“She said, ‘Rick looked so relaxed, completely comfortable in the present, he looked like a Buddha.’ ‘That’s why I love him,’ Joy said. The truth was,” Allen chuckles, “I had no idea what was going on. I seemed the ideal of non-attachment because I was going to flunk the course.”
Joy, now a radio host and attorney, remembers her former college sweetheart as a sharp intellect with often soft edges.
“He’s one of the brightest people I’ve ever known, and one of the sweetest,” she says. Despite his academic enthusiasm, she says she doesn’t recall much talk about life after college. “I remember him being more of an abstract thinker. He wasn’t real career-oriented.”
Allen’s thesis was emblematic of his wide interest in “philosophy of mind” and his academic strengths.
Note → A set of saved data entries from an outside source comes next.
(** * genieparser: the [ifconfig] text parser, the asm-bypass REST reader and
      the schema descriptors they declare.

    The development embeds

    - [src/genie/libs/parser/linux/ifconfig.py]
      ([IfconfigSchema.schema], [Ifconfig.cli]) and
    - [src/genie/libs/parser/bigip/get_analytics_asm_bypassreport_results.py]
      ([AnalyticsAsmbypassReportresultsSchema.schema],
       [AnalyticsAsmbypassReportresults.rest]).

    Text is a [string] whose characters are read as the code points
    U+0000..U+00FF; every statement about "all output strings" ranges over
    such texts.  The character tables of the interpreter ([str.isspace],
    [str.isdigit], the decimal digits accepted by [int] and by the pattern
    [\d], the line boundaries of [str.splitlines]) are written out for that
    range. *)

From Stdlib Require Import String Ascii List ZArith NArith Bool Lia.
From Stdlib Require Import Floats DecimalString.
Import ListNotations.

Set Warnings "-register-all".
Set Warnings "-automation".
Set Warnings "-default".

Local Open Scope string_scope.
Local Open Scope list_scope.

(* ================================================================== *)
(** ** Characters *)
(* ================================================================== *)

Module Char.
(** * Verification development for the NYBORG admin dashboard.

  Sources embedded:
  - [src/ai-service.js]                    : [AIService.generateFromPrompt]
  - [src/technical_implementation_guide.md] : the SQL schema (tables and
    their PRIMARY KEY / UNIQUE / FOREIGN KEY / CHECK constraints), the
    TypeScript interfaces, the Redis cache function
    [getCachedDashboardData], the [requireRole] middleware and the admin
    dashboard route, the [useRealtimeMetrics] hook and the Prometheus
    [metricsMiddleware].
  The analytics core of the dashboard (the function [generateDashboardData]
  called by the cache, the report endpoints and the stream endpoint) is
  referenced by the guide but its code is not part of the repository; the
  definitions standing for it say so in their doc comments. *)

From Stdlib Require Import QArith Qround ZArith Lia Lqa.
From stdpp Require Import base list gmap strings.

Open Scope string_scope.

(* ================================================================== *)
(** ** [src/ai-service.js] *)
(* ================================================================== *)

Module AIService.

(** [class AIService] has no fields: the object carries no state. *)
Record AIService := mkAIService {}.

(** A JS promise that resolves to a value (the method is [async] and
    never rejects or awaits). *)
Inductive Promise (A : Type) := Resolved (v : A).
Arguments Resolved {A} v.

(** The literal ['Genereret kode baseret på: '] (UTF-8 bytes). *)
Definition prefix : string := "Genereret kode baseret på: ".

(** [async generateFromPrompt(prompt) { return '...' + prompt; }] *)
Definition generateFromPrompt (self : AIService) (prompt : string) : Promise string :=
  Resolved (prefix ++ prompt).

End AIService.

(* ================================================================== *)
(** ** The SQL schema of the guide (section "Database Schema Design") *)
(* ================================================================== *)

Module Schema.

(** UUID columns as strings; a nullable column as [option]. Timestamps
    as integers (time units). *)
Definition uuid := string.

Inductive role := admin | instructor | student.
Inductive course_status := draft | active_course | archived.
Inductive enrollment_status := active | completed | dropped.

Record user_row := mkUser {
  u_id : uuid; u_role : role; u_last_login : option Z; u_is_active : bool }.

Record course_row := mkCourse {
  c_id : uuid; c_instructor_id : option uuid; c_status : course_status }.
(** * sermon-uploader: batch-upload test harness and live progress tracker

    A shallow embedding of the parts of the repository that the
    specification talks about:

    - [shared/discord_live_notifier.py]: the live progress message
      ([DiscordLiveNotifier], [SermonPipelineTracker]);
    - [backend/test_automation/api_upload_tests.py]: file categorisation,
      the HTTP upload client, the metrics aggregation and the JSON report;
    - [backend/test_automation/sunday_morning_stress_test.py]: the
      immediate and staggered upload scenarios.

    Python exceptions are modelled by an error monad, Python dictionaries
    by insertion-ordered association lists (or [gmap] where the order is
    never observed), and Python floats by an arithmetic interface with two
    instances: exact rationals and IEEE-754 binary64. *)

From Stdlib Require Import ZArith QArith Qcanon Floats Uint63 Lia Lqa Bool Ascii.
From stdpp Require Import gmap strings list pretty sorting.

Set Warnings "-register-all".
Local Open Scope string_scope.
Local Open Scope Z_scope.

(** ** The Python runtime *)

(** An exception object: its class and the text [str(e)] returns. Only
    subclasses of [Exception] are modelled ([KeyboardInterrupt] and
    [SystemExit] are not). *)
Record exn := Exn { exn_class : string; exn_text : string }.

Inductive outcome (A : Type) : Type :=
| Returned (a : A)
| Raised (e : exn).
Arguments Returned {A} a.
Arguments Raised {A} e.

#[export] Instance outcome_ret : MRet outcome := fun _ a => Returned a.
#[export] Instance outcome_bind : MBind outcome :=
  fun _ _ k m => match m with Returned a => k a | Raised e => Raised e end.

(** [try: body / except Exception as e: handler(e)]. *)
Definition try_except {A} (body : outcome A) (handler : exn → outcome A) : outcome A :=
  match body with
  | Returned a => Returned a
  | Raised e => handler e
  end.

Definition returns {A} (m : outcome A) : Prop := ∃ a, m = Returned a.

(** Text fragments that Python writes with escapes. *)
Definition nl : string := String (Ascii.ascii_of_nat 10) EmptyString.

(** ** Python dictionaries with string keys

    A [dict] keeps its keys in insertion order, and assigning to a key
    that is present keeps the key's position. *)
Definition pydict (V : Type) : Type := list (string * V).

Fixpoint dict_get {V} (k : string) (d : pydict V) : option V :=
  match d with
  | [] => None
  | (k', v) :: d' => if decide (k = k') then Some v else dict_get k d'
  end.

Definition dict_mem {V} (k : string) (d : pydict V) : bool :=
  match dict_get k d with Some _ => true | None => false end.

Fixpoint dict_set {V} (k : string) (v : V) (d : pydict V) : pydict V :=
  match d with
  | [] => [(k, v)]
  | (k', v') :: d' =>
      if decide (k = k') then (k, v) :: d' else (k', v') :: dict_set k v d'
  end.

Definition dict_values {V} (d : pydict V) : list V := d.*2.

(** [{k: v for k in keys}]. *)
Definition dict_from_keys {V} (keys : list string) (v : V) : pydict V :=
  foldl (fun d k => dict_set k v d) [] keys.
(** C1 (amended): on a freshly started system whose registry holds a
    vehicle V at (13.3409, 77.1025), for a target (13.3415, 77.1030) whose
    distance from V is positive and gives a rounded travel time below one
    minute: the ETA from V to the target is 1; a dispatch of V to
    "9876543210" fails with 404 "Emergency location not found" and changes
    nothing, the seeded table not being consulted; once the target has been
    reported as the location of that phone, the dispatch succeeds with ETA 1
    and leaves V with status EN_ROUTE, available false and eta "1 mins". *)
Theorem dispatch_needs_reported_location
    (data : list Vehicle) (vid : string) (i : nat) (V : Vehicle) (d : float) :
  let p0 := init (Some data) in
  let target : Dict := {[ "lat" := VNum (NFloat 13.3415);
                          "lng" := VNum (NFloat 77.1030) ]} in
  vid <> "" ->
  list_find (fun v => v_id v = vid) (vehicles p0) = Some (i, V) ->
  v_latitude V = VNum (NFloat 13.3409) ->
  v_longitude V = VNum (NFloat 77.1025) ->
  haversine_km (VNum (NFloat 13.3409)) (VNum (NFloat 77.1025))
               (VNum (NFloat 13.3415)) (VNum (NFloat 77.1030)) = Some d ->
  PrimFloat.ltb 0 d = true ->
  PrimFloat.ltb (round1 (d / 60 * 60)%float) 1 = true ->
  (calculate_eta (vehicles p0) (Some (location_of V)) (Some target)).2
  = Ok (NInt 1)
  /\ dispatch_vehicle (Some vid) (Some "9876543210") p0
     = (p0, RError 404 "Emergency location not found")
  /\ exists p1 p2 V',
       update_location (Some "9876543210") (Some target) p0 = (p1, RSuccess)
       /\ dispatch_vehicle (Some vid) (Some "9876543210") p1
          = (p2, RDispatched (NInt 1) V')
       /\ vehicles p2 !! i = Some V'
       /\ v_id V' = vid
       /\ v_status V' = "EN_ROUTE"
       /\ v_available V' = false
       /\ v_eta V' = "1 mins".
Proof.
  intros p0 target Hvid Hfind Hlat Hlng Hd Hpos Hlt.
  assert (dict_truthy (Some target) = true) as Htarget
    by (vm_compute; reflexivity).
  assert (forall vs,
             calculate_eta vs (Some (location_of V)) (Some target)
             = (store_distance vs (VNum (NFloat 13.3409)) (VNum (NFloat 77.1025)) d,
                Ok (NInt 1))) as Hcalc.
  { intros vs.
    pose proof (calculate_eta_computed vs (location_of V) target d) as Hc.
    rewrite get2_latitude, get2_longitude, Hlat, Hlng in Hc.
    rewrite Hc; [| |exact Hd].
    2:{ unfold components.
        rewrite get2_latitude, get2_longitude, Hlat, Hlng.
        vm_compute. reflexivity. }
    unfold eta_minutes_of. rewrite Hlt, Hpos. reflexivity. }
  split; [rewrite Hcalc; reflexivity|]. split.
  - apply dispatch_without_report; [exact Hvid | discriminate | apply lookup_empty].
  - rewrite update_location_records; [|discriminate|exact Htarget].
    set (p1 := update_phone_location "9876543210" target p0).
    assert ("9876543210" <> "") as Hph by discriminate.
    assert (phone_to_location p1 !! "9876543210" = Some target) as Hrep
      by apply lookup_insert_eq.
    destruct (dispatch_found vid "9876543210" p1 target i V
                (store_distance (vehicles p1) (VNum (NFloat 13.3409))
                                (VNum (NFloat 77.1025)) d) (NInt 1)
                Hvid Hph Hrep Htarget Hfind (Hcalc (vehicles p1)))
      as (w & Hw & Hdis).
    cbv zeta in Hdis. eexists p1, _, _. split; [reflexivity|].
    split; [exact Hdis|]. cbn [vehicles with_vehicles].
    split; [apply list_lookup_insert_eq, lookup_lt_is_Some; eauto|].
    split; [|split; [reflexivity|split; reflexivity]].
    apply list_find_Some in Hfind as (Hi & Hid & _).
    pose proof (calculate_eta_erase (vehicles p1) (Some (location_of V))
                  (Some target)) as He.
    rewrite Hcalc in He. cbn [fst] in He.
    assert ((erase_distance <$> vehicles p1) !! i = Some (erase_distance V)) as HV
      by (change (vehicles p1) with (vehicles p0);
          rewrite list_lookup_fmap, Hi; reflexivity).
    rewrite <- He, list_lookup_fmap, Hw in HV. apply (inj Some) in HV.
    cbn [v_id set_eta set_status set_available].
    rewrite <- Hid. exact (f_equal v_id HV).
Qed.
It was entitled, “Knowledge, Mind, and World: an Exercise in Descriptive Epistemology.” Even though he says it was “extraordinarily broad,” it earned Allen a magna cum laude degree.
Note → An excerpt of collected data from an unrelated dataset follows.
(** * hl7apy: the ER7 parser ([hl7apy/parser.py])

    A shallow embedding of the parsing functions of hl7apy and of the
    group search of [create_groups], with the properties of the
    specification stated over them. *)

From Stdlib Require Import ZArith String Ascii List Lia Bool DecimalString ZifyBool.
From stdpp Require Import base list.
Import ListNotations.
Local Open Scope string_scope.
Local Open Scope Z_scope.

(** ** Python results *)

(** The exceptions the parser raises or lets escape. [RecursionError] stands
    for the interpreter's recursion limit; [OperationNotAllowed] and
    [MaxChildLimitReached] are raised by the classes of [hl7apy.core]. *)
Inductive exn : Type :=
  | IndexError
  | KeyError
  | ValueError
  | RecursionError
  | InvalidName
  | OperationNotAllowed
  | MaxChildLimitReached
  | InvalidEncodingChars (msg : string)
  | ParserError (msg : string).

Inductive result (A : Type) : Type :=
  | Ok (a : A)
  | Raise (e : exn).
Arguments Ok {A} a.
Arguments Raise {A} e.

Definition bind {A B : Type} (r : result A) (k : A -> result B) : result B :=
  match r with
  | Ok a => k a
  | Raise e => Raise e
  end.

Notation "'let*' x ':=' r 'in' k" := (bind r (fun x => k))
  (at level 10, x name, r at level 100, k at level 200).
Notation "'let*' ' p ':=' r 'in' k" :=
  (bind r (fun x => match x with p => k end))
  (at level 10, p pattern, r at level 100, k at level 200).

(** ** Python lists *)

Module PyList.
Section PyList.
Context {A : Type}.

(** [l[i]] for an integer [i]: a negative index counts from the end. *)
Definition get (l : list A) (i : Z) : result A :=
  let n := Z.of_nat (length l) in
  let j := if i <? 0 then n + i else i in
  if (0 <=? j) && (j <? n) then
    match l !! Z.to_nat j with
    | Some a => Ok a
    | None => Raise IndexError
    end
  else Raise IndexError.

(** [l[i] = v]. *)
Definition set (l : list A) (i : Z) (v : A) : result (list A) :=
  let n := Z.of_nat (length l) in
  let j := if i <? 0 then n + i else i in
  if (0 <=? j) && (j <? n) then Ok (<[Z.to_nat j := v]> l)
  else Raise IndexError.

(** [l.pop()], keeping the shortened list only. *)
Definition pop (l : list A) : result (list A) :=
  match l with
  | [] => Raise IndexError
  | _ => Ok (removelast l)
  end.

(** [l.index(x)]: the first position holding [x]. *)
Fixpoint index (eqb : A -> A -> bool) (x : A) (l : list A) : result nat :=
  match l with
  | [] => Raise ValueError
  | y :: l' => if eqb x y then Ok O else let* i := index eqb x l' in Ok (S i)
  end.
End PyList.
End PyList.
(** * Non-local control transfer in eztex: a shallow embedding

    Two C translation units are embedded here.

    - [src/csrc/wasm/sjlj_rt.c]: the run-time support of the
      exception-based setjmp/longjmp lowering for WebAssembly
      ([__wasm_setjmp], [__wasm_setjmp_test], [__wasm_longjmp]).
    - [src/pkg/tectonic/src/bridge_core/support.c]: the global abort
      channel of the engine ([_tt_abort], [ttbc_global_engine_enter],
      [ttbc_global_engine_exit], the checkpoint callback and the
      printf-style wrappers that share [format_buf]).

    Pointers are integers ([Z]) with [NULL = 0]; the objects a pointer may
    designate live in a finite store keyed by address, so that two calls
    on the same address see the same object. *)

From Stdlib Require Import ZArith Lia List String Ascii DecimalString.
From stdpp Require Import base option gmap list.

Local Open Scope Z_scope.

Definition ptr : Type := Z.
Definition NULL : ptr := 0.

(** ** The wasm setjmp/longjmp runtime ([sjlj_rt.c]) *)
Module Sjlj.

(** [struct jmp_buf_impl].  The nested [struct arg] is flattened into the
    two fields [arg_env] and [arg_val]. *)
Record jmp_buf_impl : Type := mk_jmp_buf {
  func_invocation_id : ptr;
  label : Z;        (* uint32_t *)
  arg_env : ptr;    (* arg.env *)
  arg_val : Z       (* arg.val, int *)
}.
(** ** Transform Controller *)

(** The three chart components of the repository. *)
Inductive variant : Type :=
  | ChartComponent      (* components/Chart.jsx *)
  | DashboardChart      (* the Chart of the dashboard *)
  | StockChart.         (* the stand-alone StockChart *)

(** The argument of [.scaleExtent(...)] in each component. *)
Definition scaleExtent (v : variant) : Q * Q :=
  match v with
  | ChartComponent => (0.5, 20)
  | DashboardChart => (0.8, 4)
  | StockChart => (1, 5)
  end.

(** What the user can do to the zoom.  The translation that the
    behaviour settles on (pointer position, translate extent) is part of
    the gesture; its scale is computed here. *)
Inductive gesture : Type :=
  | Wheel (factor : Q) (tx ty : Q)      (* [factor] is [2 ^ wheelDelta] *)
  | DblClick (shift : bool) (tx ty : Q)
  | Drag (tx ty : Q)
  | ResetButton.

(** The transform the behaviour holds after a gesture.  [Chart.jsx]
    rebinds [dblclick.zoom] to a reset; the dashboard has a reset
    button; resets set [d3.zoomIdentity] through [zoom.transform]. *)
Definition zoomStep (v : variant) (t : D3.transform) (g : gesture) : D3.transform :=
  match g with
  | Wheel factor x y =>
      D3.Transform (D3.clampScale (scaleExtent v) (D3.k t * factor)) x y
  | DblClick shift x y =>
      match v with
      | ChartComponent => D3.zoomIdentity
      | _ => D3.Transform
               (D3.clampScale (scaleExtent v)
                  (D3.k t * (if shift then 0.5 else 2))) x y
      end
  | Drag x y => D3.Transform (D3.k t) x y
  | ResetButton =>
      match v with
      | DashboardChart => D3.zoomIdentity
      | _ => t
      end
  end.

(** Transforms reachable from the identity. *)
Inductive reachable (v : variant) : D3.transform → Prop :=
  | reach_identity : reachable v D3.zoomIdentity
  | reach_step t g : reachable v t → reachable v (zoomStep v t g).

(** ** The zoom listeners *)

(** What is on screen that a zoom listener redraws. *)
Record scene : Type := Scene {
  xAxis : option D3.scale;        (* the scale the x axis was drawn from *)
  yAxis : option D3.scale;
  xGrid : option D3.scale;
  yGrid : option D3.scale;
  chartGroup : option D3.transform;  (* the transform attribute *)
  lines : list (string * list (num * num))
}.

(** A rendered chart: the scale objects, the bindings [x] and [y] the
    render effect closed over, and the scene. *)
Record chart : Type := Chart {
  scales : D3.store;
  x : D3.loc;
  y : D3.loc;
  drawn : scene
}.

(** [new Date(v)] used as a number. *)
Definition dateNum (v : option jsval) : num :=
  match newDate v with
  | Some t => Fin (inject_Z t)
  | None => NaN
  end.

Section Listeners.

(** The [data] and [visibleCompanies] the render effect closed over. *)
Variable data : list obj.
Variable visibleCompanies : list string.

(** [Chart.jsx]: both axes from rescaled copies, the transform on the
    chart group; the [.x-grid]/[.y-grid] selections are empty there. *)
Definition onZoomChart (c : chart) (t : D3.transform) : chart :=
  match D3.rescaleX t (x c) (scales c) with
  | None => c
  | Some (newX, σ1) =>
      match D3.rescaleY t (y c) σ1 with
      | None => c
      | Some (newY, σ2) =>
          Chart σ2 (x c) (y c)
            (Scene (σ2 !! newX) (σ2 !! newY)
               (xGrid (drawn c)) (yGrid (drawn c)) (Some t) (lines (drawn c)))
      end
  end.

(** The dashboard's chart: as above, and the grid lines. *)
Definition onZoomDashboard (c : chart) (t : D3.transform) : chart :=
  match D3.rescaleX t (x c) (scales c) with
  | None => c
  | Some (newX, σ1) =>
      match D3.rescaleY t (y c) σ1 with
      | None => c
      | Some (newY, σ2) =>
          Chart σ2 (x c) (y c)
            (Scene (σ2 !! newX) (σ2 !! newY) (σ2 !! newX) (σ2 !! newY)
               (Some t) (lines (drawn c)))
      end
  end.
‘What Am I Meant to Study?’
While the Harvard of the late 1970s was a comfortable fit for Allen, allowing him to cultivate “a combination of intellectual seriousness and playfulness,” he wonders if the result was a wealth of knowledge that may have been too broad.
“I indulged every intellectual whim and didn’t specialize much,” he says. “I was always doing well in school because I was doing what I wanted. And that persisted through Harvard.”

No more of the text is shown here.